→ Work instruction: Among the records that follow, set down only the lines from the one containing "intros w' Hw'." to the one containing "Abbreviation disk := (gmap", both included, exactly.

→ Working data:
Lemma parent_inside path :
  is_absolute path = false → SandboxSpec.has_dotdot path = false →
  inside dst (path_join dst (default "." (path_parent path))).
Proof.
  intros H1 H2. apply inside_join; try done; [apply inside_refl|..];
    destruct (path_parent path) as [q|] eqn:Hq; try done; by destruct (parent_relative path q H1 H2 Hq).
Qed.
(** The name that a white-out removes. *)
Lemma removed_plain path name removed :
  file_name path = Some name → strip_prefix ".wh." name = Some removed → name ≠ ".wh..."%string → plain removed.
Proof.
  intros Hn Hr Hne. destruct (file_name_part path name Hn) as [Hin _].
  pose proof (split_no_sep "/" path) as Hs. rewrite Forall_forall in Hs. apply Hs in Hin.
  apply strip_prefix_Some in Hr as ->. rewrite contains_char_app in Hin. apply orb_false_iff in Hin as [_ Hin].
  split; [done|]. intros ->. done.
Qed.
Lemma stays_place e path :
  e ∈ es → is_absolute path = false → SandboxSpec.has_dotdot path = false →
  file_name path ≠ Some ".wh..."%string → stays (place_entry dst e path) (λ _, True).
Proof.
  intros He Ha Hd Hw. unfold place_entry. destruct (file_name path) as [name|] eqn:Hn; [|by apply confined_ret].
  pose proof (parent_inside path Ha Hd) as Hp.
  destruct (String.eqb name ".wh..wh..opq"); [by apply stays_empty|].
  destruct (strip_prefix ".wh." name) as [removed|] eqn:Hr.
  - apply stays_whiteout. destruct (plain_relative removed) as [H1 H2].
    { eapply removed_plain; [done..|congruence]. }
    by apply inside_join.
  - eapply stays_bind; [apply stays_parent; intros q Hq; by eapply inside_parent|]. intros _ _.
    apply stays_os. intros w Hw'. apply ub_unpack; try done. apply inside_join; try done. apply inside_refl.
Qed.

Lemma checked_relative e path :
  checked_path e = Ok path →
  te_path e = inr path ∧ is_absolute path = false ∧ SandboxSpec.has_dotdot path = false.
Proof.
  unfold checked_path. destruct (te_path e) as [err|p]; [done|]. simpl.
  destruct (is_absolute p) eqn:Ha; [done|]. destruct (bool_decide (ParentDir ∈ components p)) eqn:Hb; [done|]. simpl.
  apply bool_decide_eq_false in Hb. rewrite parent_dir_part in Hb. apply not_true_is_false in Hb.
  destruct (link_of (is_symlink e) e) as [o|err|]; [|done..]. simpl.
  destruct o as [t|]; [|by intros [= <-]].
  by destruct (relabel_err _ _); [intros [= <-]|..].
Qed.

(** What is left to link: from and to paths below the directory. *)
Definition pending_inside (l : list (string * string)) : Prop :=
  Forall (λ x, inside dst (path_join dst x.1) ∧ inside dst x.2) l.

Lemma stays_entry e pending :
  e ∈ es → tame e → pending_inside pending → stays (extract_entry dst e pending) pending_inside.
Proof.
  intros He Ht Hp. unfold extract_entry.
  eapply (stays_bind _ _ (λ path, te_path e = inr path ∧ is_absolute path = false
    ∧ SandboxSpec.has_dotdot path = false)); [apply confined_lift; intros; by apply checked_relative|].
  intros path (Hpath & Ha & Hd). destruct (Ht path Hpath) as [Hwh Hname].
  eapply (stays_bind _ _ (λ o, is_Some o → is_hard_link e = true)).
  { apply confined_lift. intros o. unfold link_of. destruct (is_hard_link e); [done|]. intros [= <-]. by intros [? ?]. }
  intros [target|] Hk; [|eapply stays_bind; [by apply stays_place|intros _ _; by apply confined_ret]].
  destruct (Hname (Hk ltac:(by eexists))) as [x Hx].
  eapply (stays_bind _ _ (λ r, is_absolute r = false ∧ SandboxSpec.has_dotdot r = false)).
  { apply confined_lift. intros r. destruct (normalized_root_path target) as [r'|err|] eqn:Hn; simpl; [|done..].
    intros [= <-]. by eapply normalized_relative. }
  intros r [Hra Hrd]. eapply stays_bind;
    [apply stays_parent; intros q Hq; exact (inside_parent dst path q x Hdst Ha Hd Hx Hq)|]. intros _ _.
  apply confined_ret. apply Forall_app. split; [done|]. apply Forall_singleton. simpl.
  split; apply inside_join; try done; apply inside_refl.
Qed.

Lemma stays_entries l pending :
  (∀ e, inr e ∈ l → e ∈ es ∧ tame e) → pending_inside pending →
  stays (extract_entries dst l pending) pending_inside.
Proof.
  revert pending. induction l as [|[err|e] l IH]; intros pending Hl Hp; simpl; [by apply confined_ret|by intros w Hw|].
  destruct (Hl e) as [He Ht]; [by left|]. eapply stays_bind; [by apply stays_entry|]. intros p Hp'.
  apply IH; [|done]. intros e' He'. apply Hl. by right.
Qed.
Lemma stays_link_all pending : pending_inside pending → stays (link_all dst pending) (λ _, True).
Proof.
  induction 1 as [|[link target] pending [H1 H2] _ IH]; simpl; [by apply confined_ret|].
  eapply (stays_bind _ _ (λ _, True)); [|by intros _ _]. intros w Hw.
  destruct (stays_os (lf_hard_link (path_join dst link) target)) with (w := w) as [Hp _]; [|done|].
  { intros w' Hw'. by apply ub_link. }
  by destruct (os _ w) as [w' r].
Qed.

(** C25: The text checks keep every call of an extraction below the directory.  For a
    layer in which no entry is a white-out of [..], and hard links have names, an
    extraction, however it ends, makes no file system call on a path that is not the
    target directory or lexically below it: whatever such calls leave alone, an
    extraction leaves alone.  (Calls follow symbolic links, which the layer itself may
    have made: see [Disk].) *)
Theorem layer_calls_stay_below src media_type w l :
  open_layer src media_type w = Ok l → (∀ e, inr e ∈ l → e ∈ es ∧ tame e) →
  P w → P (extract_tar_archive dst src media_type w).1.
Proof.
  intros Ho Hl Hw. unfold extract_tar_archive. rewrite Ho.
  assert (stays (pending ← extract_entries dst l []; link_all dst pending) (λ _, True)) as Hs.
  { eapply stays_bind; [by apply stays_entries; [|constructor]|]. apply stays_link_all. }
  exact (proj1 (Hs w Hw)).
Qed.
End confined.

(** ** A disk with symbolic links *)

Module Disk.
Inductive node : Type := DirN | FileN (content : Bytes) | LinkN (target : string).
Abbreviation disk := (gmap (list string) node).

(** The kernel's walk along a path; [fuel] bounds the links it follows. *)
Fixpoint walk (fuel : nat) (d : disk) (at_ : list string) (todo : list component) (follow : bool)
  : option (list string) :=
  match fuel with
  | O => None
  | S fuel =>
    match todo with
    | [] => Some at_
    | RootDir :: l => walk fuel d [] l follow
    | CurDir :: l => walk fuel d at_ l follow
    | ParentDir :: l => walk fuel d (removelast at_) l follow
    | Normal x :: l =>
      match d !! (at_ ++ [x]) with
      | Some (LinkN target) =>
        match l, follow with
        | [], false => Some (at_ ++ [x])
        | _, _ => walk fuel d at_ (components target ++ l) follow
        end
      | _ => walk fuel d (at_ ++ [x]) l follow
      end
    end
  end.
Definition locate (d : disk) (p : string) (follow : bool) : option (list string) :=
  walk 100 d [] (components p) follow.

Definition with_place {A : Type} (d : disk) (p : string) (follow : bool) (k : list string → disk * (string + A))
  : disk * (string + A) :=
  match locate d p follow with Some q => k q | None => (d, inl "too many levels of symbolic links"%string) end.

Definition mkdirs (q : list string) (d : disk) : disk :=
  foldr (λ n d, let p := take n q in
    if bool_decide (p = [] ∨ is_Some (d !! p)) then d else <[p := DirN]> d) d (seq 0 (S (length q))).
Definition below (q p : list string) : bool := bool_decide (q `prefix_of` p).

Definition fs (layer : list TarEntry) : LayerFs := {|
  fsw := disk;
  lf_open _ _ := inr [];
  zstd_new _ := inr ();
  tar_entries _ _ := inr (inr <$> layer);
  lf_create_dir_all p d := with_place d p true (λ q, (mkdirs q d, inr ()));
  lf_is_dir p d := 
    match locate d p true with
    | Some q => match d !! q with Some DirN => true | _ => bool_decide (q = []) end
    | None => false
    end;
  lf_exists p d := match locate d p true with Some q => bool_decide (q = [] ∨ is_Some (d !! q)) | None => false end;
  lf_read_dir p d :=
    match locate d p true with
    | Some q => inr (inr <$> List.filter (λ x, bool_decide (contains_char "/" x = false ∧ x ≠ ".."%string))
        (omap (λ x, match last x with Some y => if bool_decide (x = q ++ [y]) then Some y else None | None => None end)
          (map_to_list d).*1))
    | None => inl "not found"%string
    end;
  lf_remove_dir_all p d := with_place d p false (λ q, (filter (λ x, below q x.1 = false) d, inr ()));
  lf_remove_file p d := with_place d p false (λ q, (delete q d, inr ()));
  lf_unpack e p d := with_place d p false (λ q,
    (<[q := match te_kind e, te_link e with
            | KSymlink, inr (Some target) => LinkN target
            | _, _ => FileN (te_data e)
            end]> d, inr ()));
  lf_hard_link p q d := with_place d p false (λ a, with_place d q false (λ b,
    match d !! a with Some n => (<[b := n]> d, inr ()) | None => (d, inl "not found"%string) end)) |}.

#[global] Instance fs_ok layer : LayerFsOk (fs layer).
Proof.
  split. intros p w l x. simpl. destruct (locate w p true) as [q|]; [|done]. intros [= <-] Hx.
  apply list_elem_of_fmap in Hx as (y & [= ->] & Hy). apply list_elem_of_In, filter_In in Hy as [_ Hy].
  by apply bool_decide_eq_true in Hy.
Qed.

Definition file (path : string) (b : Bytes) : TarEntry := tar_entry KOther (inr path) (inr None) b.
Definition symlink (path target : string) : TarEntry := tar_entry KSymlink (inr path) (inr (Some target)) [].
Definition hard_link (path target : string) : TarEntry := tar_entry KHardLink (inr path) (inr (Some target)) [].

Definition host : disk :=
  {[["etc"%string] := DirN; ["etc"; "shadow"]%string := FileN [Byte.x73];
    ["work"%string] := DirN; ["work"; "rootfs"]%string := DirN]}.
Definition unpacked (layer : list TarEntry) : disk * res string () :=
  extract_tar_archive (L := fs layer) "/work/rootfs" "layer" "tar" host.

(** An absolute link passes the check, because its text is read as if the root were
    the image's; the link that is made points into the host.  An entry below it then
    overwrites a file of the host, *)
Example symlink_writes_the_host :
  (unpacked [symlink "x" "/etc"; file "x/shadow" [Byte.x00]]).1 !! ["etc"; "shadow"]%string
  = Some (FileN [Byte.x00]) ∧
  (unpacked [symlink "x" "/etc"; file "x/shadow" [Byte.x00]]).2 = Ok ().
Proof. vm_compute. split; reflexivity. Qed.
(** a white-out deletes it, *)
Example symlink_deletes_from_the_host :
  (unpacked [symlink "x" "/etc"; file "x/.wh.shadow" []]).1 !! ["etc"; "shadow"]%string = None.
Proof. vm_compute. reflexivity. Qed.
(** and a hard link brings it into the image. *)
Example symlink_reads_the_host :
  (unpacked [symlink "x" "/etc"; hard_link "y" "x/shadow"]).1 !! ["work"; "rootfs"; "y"]%string
  = Some (FileN [Byte.x73]).
Proof. vm_compute. reflexivity. Qed.
(** The white-out of [..] empties the directory above the target. *)
Example whiteout_of_parent :
  (unpacked [file ".wh..." []]).1 !! ["work"; "rootfs"]%string = None ∧
  (unpacked [file ".wh..." []]).1 !! ["work"%string] = None.
Proof. vm_compute. split; reflexivity. Qed.

(** *** Layers without links *)

Section linkless.
Context (dst : string) (dparts : list string) (Habs : is_absolute dst = true)
  (Hdst : components dst = RootDir :: (Normal <$> dparts))
  (d0 : disk) (layer : list TarEntry).

(** There is no link on the disk, the directories above the target exist, and outside
    of the target nothing has changed. *)
Record clean (d : disk) : Prop := {
  cl_links q t : d !! q ≠ Some (LinkN t);
  cl_above n : (n < length dparts)%nat → take n dparts = [] ∨ is_Some (d !! take n dparts);
  cl_outside q : ¬ dparts `prefix_of` q → d !! q = d0 !! q }.

Lemma walk_plain fuel d at_ parts follow q :
  (∀ q t, d !! q ≠ Some (LinkN t)) →
  walk fuel d at_ (Normal <$> parts) follow = Some q → q = at_ ++ parts.
Proof.
  intros Hl. revert at_ parts. induction fuel as [|fuel IH]; intros at_ parts; [done|].
  destruct parts as [|x parts]; csimpl; [intros [= <-]; by rewrite app_nil_r|].
  destruct (d !! (at_ ++ [x])) as [[| |t]|] eqn:Hd; [| |by apply Hl in Hd|];
    intros ->%IH; by rewrite <-app_assoc.
Qed.
Lemma walk_inside fuel d p follow q :
  clean d → inside dst p → walk fuel d [] (components p) follow = Some q → ∃ parts, q = dparts ++ parts.
Proof.
  intros [Hl _ _] [parts Hp]. rewrite Hp, Hdst. destruct fuel as [|fuel]; [done|].
  rewrite <-app_comm_cons, <-fmap_app. cbn [walk]. intros Hw%walk_plain; [|done]. by exists parts.
Qed.
Lemma locate_inside d p follow q :
  clean d → inside dst p → locate d p follow = Some q → ∃ parts, q = dparts ++ parts.
Proof. apply walk_inside. Qed.
#[local] Opaque locate.
(** At a later time (or in a new process) the alias of the tag still reads as it did, the
    agent has the same fingerprint, and the file is still there. *)
Definition kept (spec : ImageSpec) (p : string) (m m2 : ImageManager) : Prop :=
  image_digest_of cfg spec (im_fs m2) = image_digest_of cfg spec (im_fs m) ∧
  (∀ d, (cache_key_for_image cfg d m2).2 = (cache_key_for_image cfg d m).2) ∧
  is_file p m2 ∧ cache_wf m2.

(** The agent has the same fingerprint, so that keys are the same. *)
Lemma same_agent m m2 :
  (∀ a, ic_agent_binary cfg = Some a →
     default (fingerprint_file a (im_fs m2)) (im_fingerprint m2)
     = default (fingerprint_file a (im_fs m)) (im_fingerprint m)) →
  ∀ d, (cache_key_for_image cfg d m2).2 = (cache_key_for_image cfg d m).2.
Proof.
  intros Ha d. unfold cache_key_for_image. destruct (ic_agent_binary cfg) as [a|]; [|done].
  simpl. by rewrite Ha.
Qed.

Lemma kept_hits spec p m m2 :
  pulled spec p m → kept spec p m m2 →
  ∃ m3, cached_path_for_spec cfg spec m2 = (m3, Ok (Some p)) ∧ im_fs m3 = im_fs m2.
Proof.
  intros ((d & key & Hd & Hk & -> & _) & _) (Ed & Ek & Hf & Hwf). unfold cached_path_for_spec.
  specialize (Ek d). rewrite Ed, Hd. rewrite Hk in Ek. pose proof (key_frame d m2) as [C F].
  destruct (cache_key_for_image cfg d m2) as [m4 r]. simpl in Ek, C, F. subst r.
  unfold cached. rewrite C, F, Hf. destruct (im_cache m2 !! key) as [q|] eqn:Hq; [|by eexists].
  apply Hwf in Hq as ->. rewrite (file_exists _ _ Hf). by eexists.
Qed.

End pulled.

(** ** A host of files *)

Module ImageDemo.
Abbreviation files := (gmap string Bytes).
Definition there (p : string) (f : files) : bool := bool_decide (is_Some (f !! p)).
Definition fs : LayerFs := {|
  fsw := files;
  lf_open p f := match f !! p with Some b => inr b | None => inl "not found"%string end;
  zstd_new _ := inr ();
  tar_entries _ _ := inr [inr (tar_entry KOther (inr "bin/sh"%string) (inr None) [])];
  lf_create_dir_all _ f := (f, inr ());
  lf_is_dir _ _ := false;
  lf_exists := there;
  lf_read_dir _ _ := inr [];
  lf_remove_dir_all p f := (filter (λ x, path_starts_with p x.1 = false) f, inr ());
  lf_remove_file p f := (delete p f, inr ());
  lf_unpack e p f := (<[p := te_data e]> f, inr ());
  lf_hard_link p q f := match f !! p with Some b => (<[q := b]> f, inr ()) | None => (f, inl "not found"%string) end |}.

Definition move (a b : string) (f : files) : files * (string + ()) :=
  match f !! a with Some x => (<[b := x]> (delete a f), inr ()) | None => (f, inl "not found"%string) end.
Definition run (prog : string) (args : list string) (f : files) : files * (string + option Z * string) :=
  match args with
  | [_; _; p] => if String.eqb prog "fallocate" then (<[p := []]> f, inr (Some 0, ""%string)) else (f, inr (Some 0, ""%string))
  | _ => (f, inr (Some 0, ""%string))
  end.
Definition read (p : string) (f : files) : string + Bytes :=
  match f !! p with Some b => inr b | None => inl "not found"%string end.
Definition write (p : string) (b : Bytes) (f : files) : files * (string + ()) := (<[p := b]> f, inr ()).
Definition copy (a b : string) (f : files) : files * (string + ()) :=
  match f !! a with Some x => write b x f | None => (f, inl "not found"%string) end.
Definition drop_dir (d : string) (f : files) : files := filter (λ x, path_starts_with d x.1 = false) f.
Definition blob (p : string) (f : files) : files * attempt () := (<[p := []]> f, Got ()).
#[global] Instance machine : ImageHost fs := {|
  parse_reference _ := inr ();
  pull_manifest _ (f : @fsw fs) := (f, Got ([descriptor "sha256:11" "application/vnd.oci.image.layer.v1.tar"], "sha256:d0"%string));
  pull_blob _ _ := blob;
  ih_pid := 7;
  fresh_id f := (f, "u"%string);
  ih_read := read;
  ih_exists := there;
  ih_is_file := there;
  ih_create_file p := write p [];
  ih_flush _ f := (f, inr ());
  ih_write := write;
  ih_rename := move;
  ih_copy := copy;
  ih_set_mode _ _ f := (f, inr ());
  ih_tree _ _ := Dir [Leaf 10];
  ih_tempdir f := (f, inr "/tmp/w"%string);
  ih_drop_tempdir := drop_dir;
  ih_run := run;
  code_text _ := ""%string;
  alias_to_vec d := inr (String.list_byte_of_string d);
  alias_from_slice b := Some (String.string_of_list_byte b) |}.

Lemma there_insert p q b f : there q (<[p := b]> f) = bool_decide (p = q) || there q f.
Proof.
  unfold there. rewrite <-bool_decide_or. apply bool_decide_ext. destruct (decide (p = q)) as [->|Hn].
  - rewrite lookup_insert_eq. naive_solver.
  - rewrite lookup_insert_ne by done. naive_solver.
Qed.
#[global] Instance machine_ok : ImageHostOk machine.
Proof.
  split; simpl.
  - intros a b f f'. unfold move, there, read. destruct (f !! a) as [x|] eqn:Ha; [|done]. intros [= <-]. split_and!.
    + by rewrite lookup_insert_eq.
    + by rewrite lookup_insert_eq.
    + intros c Hc1 Hc2. by rewrite lookup_insert_ne, lookup_delete_ne.
  - intros p b f f' [= <-]. unfold read. rewrite lookup_insert_eq. split; [done|]. intros c Hc.
    rewrite there_insert, bool_decide_false by done. done.
  - done.
  - done.
  - done.
  - intros d p f Hp. unfold there, drop_dir. apply bool_decide_ext. split.
    + intros [b [Hb _]%map_lookup_filter_Some]. by exists b.
    + intros [b Hb]. exists b. by apply map_lookup_filter_Some.
  - intros n p f f' e [= <- _]. by rewrite there_insert, bool_decide_true.
  - intros prog args p f Hp Hf. unfold run. do 4 (try destruct args as [|? args]); try done.
    destruct (String.eqb_spec prog "fallocate") as [->|]; [set_solver|done].
  - intros d b [= <-]. by rewrite String.string_of_list_byte_of_string.
Qed.

Definition cfg : ImageConfig := image_config "/cache" (Some "/agent"%string).
(** The agent binary is there; the cache is empty. *)
Definition fresh : ImageManager := new_manager (L := fs) {["/agent"%string := [Byte.x7f]]}.
(* ===== verification/Docker.v ===== *)
(** * The Docker backend for development
    ([crates/clouisle-vmm/src/{docker_dev,docker_engine}.rs])

    [BollardDockerEngine] is the instance of the trait [DockerEngine] that calls the
    Docker Engine API, the class [DockerApi]; [DockerDevVmm] runs a sandbox as a
    container through the trait.  Its theorems are proved against the promise
    [EngineOk] of the trait, which the instance keeps when the API behaves as
    documented ([DockerApiOk]).  A handle of this backend carries the name of the
    container, not the id of the sandbox. *)

From S2P Require Import Prelude Core SandboxModel Paths Vmm Proto Digest Json Guest GuestAgent FrameClient AppState Lifecycle.

(** ** [docker_engine.rs]: the trait *)

Module ContainerState.
Inductive t : Set := Created | Running | Paused | Exited (code : Z) | Dead.
End ContainerState.

Record DevContainerOpts : Type := dev_opts {
  o_name : string; o_image : string; o_entrypoint : list string;
  o_labels : list (string * string);
  o_nano_cpus : option Z; o_memory_bytes : option Z; o_pids_limit : option Z;
  o_networks : list string; o_readonly_mounts : list (string * string) }.

(** The request that [create_container] makes of the options (it is written below, in
    [bollard_create_container]; the promise of the trait speaks of it). *)
Record ContainerConfig : Type := container_config {
  cc_name : string; cc_image : string; cc_entrypoint : list string; cc_labels : gmap string string;
  cc_nano_cpus : option Z; cc_memory : option Z; cc_pids_limit : option Z;
  cc_binds : option (list string); cc_endpoints : option (gset string) }.

Definition bind_of (m : string * string) : string := m.1 +:+ ":" +:+ m.2 +:+ ":ro".
Definition config_of (o : DevContainerOpts) : ContainerConfig :=
  container_config (o_name o) (o_image o) (o_entrypoint o)
    (list_to_map (rev (o_labels o))) (o_nano_cpus o) (o_memory_bytes o) (o_pids_limit o)
    (match o_readonly_mounts o with [] => None | l => Some (bind_of <$> l) end)
    (match o_networks o with [] => None | l => Some (list_to_set l) end).

Class DockerEngine : Type := {
  engine : Type;
  pull_image : string → engine → engine * outcome ();
  ensure_network : string → bool → engine → engine * outcome ();
  create_container : DevContainerOpts → engine → engine * outcome ();
  upload_archive : string → string → Bytes → engine → engine * outcome ();
  e_start : string → engine → engine * outcome ();
  e_pause : string → engine → engine * outcome ();
  e_unpause : string → engine → engine * outcome ();
  e_stop : string → engine → engine * outcome ();
  e_kill : string → engine → engine * outcome ();
  e_remove : string → engine → engine * outcome ();
  inspect_state : string → engine → engine * outcome ContainerState.t;
  container_exists : string → engine → engine * outcome bool;
  (** The containers, running or not, by name, each with the configuration it was
      created with; an observation. *)
  containers : engine → gmap string ContainerConfig }.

→ Result of this task:
  { intros w' Hw'. by apply ub_link. }
  by destruct (os _ w) as [w' r].
Qed.

(** C25: The text checks keep every call of an extraction below the directory.  For a
    layer in which no entry is a white-out of [..], and hard links have names, an
    extraction, however it ends, makes no file system call on a path that is not the
    target directory or lexically below it: whatever such calls leave alone, an
    extraction leaves alone.  (Calls follow symbolic links, which the layer itself may
    have made: see [Disk].) *)
Theorem layer_calls_stay_below src media_type w l :
  open_layer src media_type w = Ok l → (∀ e, inr e ∈ l → e ∈ es ∧ tame e) →
  P w → P (extract_tar_archive dst src media_type w).1.
Proof.
  intros Ho Hl Hw. unfold extract_tar_archive. rewrite Ho.
  assert (stays (pending ← extract_entries dst l []; link_all dst pending) (λ _, True)) as Hs.
  { eapply stays_bind; [by apply stays_entries; [|constructor]|]. apply stays_link_all. }
  exact (proj1 (Hs w Hw)).
Qed.
End confined.

(** ** A disk with symbolic links *)

Module Disk.
Inductive node : Type := DirN | FileN (content : Bytes) | LinkN (target : string).
Abbreviation disk := (gmap (list string) node).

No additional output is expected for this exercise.